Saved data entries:
Lemma zero_l1 raw lo (Q : list Z -> QcowRawFile -> Prop) X counts :
  holds_bytes header_only lo (qf_file raw) -> 3 * cs - 1 <= lo ->
  (forall r', kept_file (qf_file raw) r' -> Q counts (set_qf r' raw)) -> wp (set_data_refcounts counts h cs) Q X raw.
Proof using Hsize.
  intros Hr Hlo HQ. pose proof new_fields as (_ & _ & Hl1 & Ho & _). pose proof new_sizes as (_ & HL2 & _ & _).
  unfold set_data_refcounts. rewrite Hl1, Ho. pose proof (fi_len _ _ _ _ _ Hr) as Hlen.
  rewrite <- (Z2Nat.id (layout_l2 h cs)) by lia. apply wp_bind, wp_map_err, wp_read_pointer_table; [apply Hr|lia|lia|]. intros r1 Hr1.
  rewrite disk_table_zero; cycle 1.
  { intros o Hoff. rewrite (fi_bytes _ _ _ _ _ Hr). unfold header_only, put_bytes. rewrite header_bytes_length, decide_False by lia. done. }
  assert (forall k, set_l2_refcounts counts ((fun ptr => Z.land ptr L1_TABLE_OFFSET_MASK) <$> replicate k 0) cs = ret counts) as ->
    by (induction k as [|k IH]; [done|exact IH]). apply wp_ret. by apply (HQ r1).
Qed.

(** The header, the table of addresses and the table of blocks are counted, and the first
    cluster after them becomes the block. *)
Lemma counting_new (n : nat) b : (8 <= n)%nat -> div_round_up_u64 b 8192 = 1 ->
  set_header_refcount (replicate n 0) cs = Ok (ones n 1) /\ set_l1_refcounts (ones n 1) h cs = Ok (ones n 2) /\
  set_refcount_table_refcounts (ones n 2) h cs = Ok (ones n 3) /\ alloc_refblocks (ones n 3) cs b 8192 = Ok ([3 * cs], ones n 4).
Proof using Hsize.
  intros Hn Hb. pose proof new_fields as (_ & _ & Hl1 & Ho1 & Ho & Hc & _). pose proof new_sizes as (_ & _ & HL1 & _).
  assert (forall k c, (k < 4)%nat -> c = Z.of_nat k * cs -> add_ref (ones n k) cs c = Ok (ones n (S k))) as Hadd
    by (intros k c Hk ->; apply add_ref_ones; lia). split_and!.
  - unfold set_header_refcount. rewrite <- (Hadd 0%nat 0) by (done || lia). unfold ones. by rewrite Nat.sub_0_r.
  - unfold set_l1_refcounts. rewrite Hl1, Ho1. change (div_round_up_u64 (layout_l2 h cs) (cs / 8)) with (layout_l1_clusters h cs). rewrite HL1.
    change (run_of_clusters cs 1 cs) with [cs]. cbn [add_refs]. by rewrite (Hadd 1%nat) by (done || lia).
  - unfold set_refcount_table_refcounts. rewrite Ho, Hc. change (run_of_clusters (2 * cs) 1 cs) with [2 * cs].
    cbn [add_refs]. by rewrite (Hadd 2%nat) by (done || lia).
  - unfold alloc_refblocks. rewrite Hb. change (Z.to_nat 1) with 1%nat. cbn [alloc_entries].
    assert (scan_free (drop (Z.to_nat 0) (ones n 3)) 0 = Some 3) as ->.
    { unfold ones. cbn [Z.to_nat drop replicate app]. by replace (n - 3)%nat with (S (n - 4)) by lia. }
    by rewrite (Hadd 3%nat) by (done || lia).
Qed.

Lemma wp_rebuild raw lo (Q : unit -> QcowRawFile -> Prop) X :
  cluster_size raw = cs -> 3 * cs - 1 <= lo -> holds_bytes header_only lo (qf_file raw) ->
  (forall r', holds_bytes new_bytes (4 * cs) r' -> Q tt (set_qf r' raw)) -> wp (rebuild_refcounts h) Q X raw.
Proof using Hal Hsize.
  intros Hcs Hlo Hr HQ. pose proof new_fields as (_ & _ & Hl1 & Ho1 & Ho & Hc & _). pose proof new_sizes as (HN & HL2 & HL1 & _).
  pose proof (fi_len _ _ _ _ _ Hr) as Hlen. unfold rebuild_refcounts. apply wp_bind, wp_get. rewrite Hcs.
  apply wp_bind, wp_map_err, wp_on_file, wp_metadata_len; [apply Hr|].
  assert (set_qf (qf_file raw) raw = raw) as -> by (by destruct raw).
  change (cs / div_round_up_u64 (Z.shiftl 1 (refcount_order h)) 8) with 32768. change (cs / 8) with 8192.
  change (div_round_up_u64 (div_round_up_u64 (div_round_up_u64 (h_size h) cs) 8192) 8192) with (layout_l1_clusters h cs).
  change (div_round_up_u64 (div_round_up_u64 (h_size h) cs) 8192) with (layout_l2 h cs).
  change (div_round_up_u64 (h_size h) cs) with (layout_clusters h cs). change (div_round_up_u64 QCOW_HEADER_SIZE cs) with 1. cbn zeta.
  destruct (rebuilt_clusters div_round_up_u64 ltac:(done)) as [Hn Ht]. set (n := _ + (div_round_up_u64 _ _ + _) + _) in *.
  set (t := div_round_up_u64 (div_round_up_u64 _ 32768) 8192) in *. clearbody n.
  rewrite decide_False by (unfold MAX_RAM_POINTER_TABLE_SIZE; lia). rewrite wsub_small by (unfold in_width; lia). rewrite decide_False by lia.
  destruct (counting_new (Z.to_nat n) _ ltac:(lia) Ht) as (-> & E1 & E2 & E3). apply wp_bind, wp_ret. rewrite E1. apply wp_bind, wp_ret.
  apply wp_bind, (zero_l1 raw lo); [done|done|]. intros r1 Hr1. rewrite E2. apply wp_bind, wp_ret. rewrite E3. apply wp_bind, wp_ret.
  apply (file_kept _ _ _ _ _ _ Hr) in Hr1. apply (wp_write_refblocks _ lo); [lia|lia|done|]. intros r2 Hr2. by apply (HQ r2).
Qed.
(** C6, amended: for output, target and weight of shape (N, K, 2) with
    N >= 1 and K >= 1, when use_target_weight = true and the weight is all
    zeros, [SmoothL1Loss.forward] returns 0, and so does [WingLoss.forward]
    for positive omega and epsilon: both arguments of the criterion are
    multiplied by the weight first. *)
Theorem zero_weight_gives_zero_loss :
  forall output target target_weight (N K : nat),
    shape output = (N, K, 2%nat) ->
    shape target = (N, K, 2%nat) ->
    shape target_weight = (N, K, 2%nat) ->
    (0 < N)%nat -> (0 < K)%nat ->
    all_zero target_weight ->
    (forall self,
       SmoothL1Loss.use_target_weight self = true ->
       SmoothL1Loss.forward self output target target_weight =
       Returns (Fin 0)) /\
    (forall self,
       WingLoss.use_target_weight self = true ->
       0 < WingLoss.omega self -> 0 < WingLoss.epsilon self ->
       WingLoss.forward self output target target_weight = Returns (Fin 0)).
Proof.
  intros output target target_weight N K Ho Ht Hw HN HK Hz.
  destruct (shape_eq target_weight (mkTensor N K 2 (fun _ _ _ => 0)) Hw)
    as (H0 & H1 & H2). simpl in H0, H1, H2.
  split.
  - intros self Hu.
    apply (smooth_zero_when_equal self _ _ _ N K); try assumption.
    intros i j d Hi Hj Hd. rewrite Hu. simpl.
    rewrite Hz by lia. ring.
  - intros self Hu Hom Hep.
    apply (wing_zero_when_equal self _ _ _ N K); try assumption.
    intros i j d Hi Hj Hd. rewrite Hu. simpl.
    rewrite Hz by lia. ring.
Qed.

(** The statement at the scenario tensors with an all-zero weight. *)
Lemma zero_weight_gives_zero_loss_witness :
  SmoothL1Loss.forward (SmoothL1Loss.init true 1)
    scenario_output scenario_target (full 1 1 2 0) = Returns (Fin 0) /\
  WingLoss.forward (WingLoss.init 10 2 true 1)
    scenario_output scenario_target (full 1 1 2 0) = Returns (Fin 0).
Proof.
  assert (Hz : all_zero (full 1 1 2 0)) by (intros i j d _ _ _; reflexivity).
  destruct (zero_weight_gives_zero_loss
              scenario_output scenario_target (full 1 1 2 0) 1 1
              eq_refl eq_refl eq_refl
              (le_n 1) (le_n 1) Hz) as [Hs Hg].
  split.
  - apply Hs. reflexivity.
  - apply Hg; [reflexivity | simpl; lra | simpl; lra].
Defined.

(** ** Scaling by loss_weight *)

Lemma mul_weight_double s w : mul_weight s (2 * w) = double (mul_weight s w).
Proof.
  destruct s; simpl.
  - f_equal. ring.
  - destruct (Rlt_dec 0 (2 * w)), (Rlt_dec 0 w); try lra; try reflexivity.
    destruct (Rlt_dec (2 * w) 0), (Rlt_dec w 0); try lra; reflexivity.
  - destruct (Rlt_dec 0 (2 * w)), (Rlt_dec 0 w); try lra; try reflexivity.
    destruct (Rlt_dec (2 * w) 0), (Rlt_dec w 0); try lra; reflexivity.
  - reflexivity.
Qed.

Problem statement —
Say how many lines above contain the string "QcowRawFile", writing only the number.

Result of the exercise —
2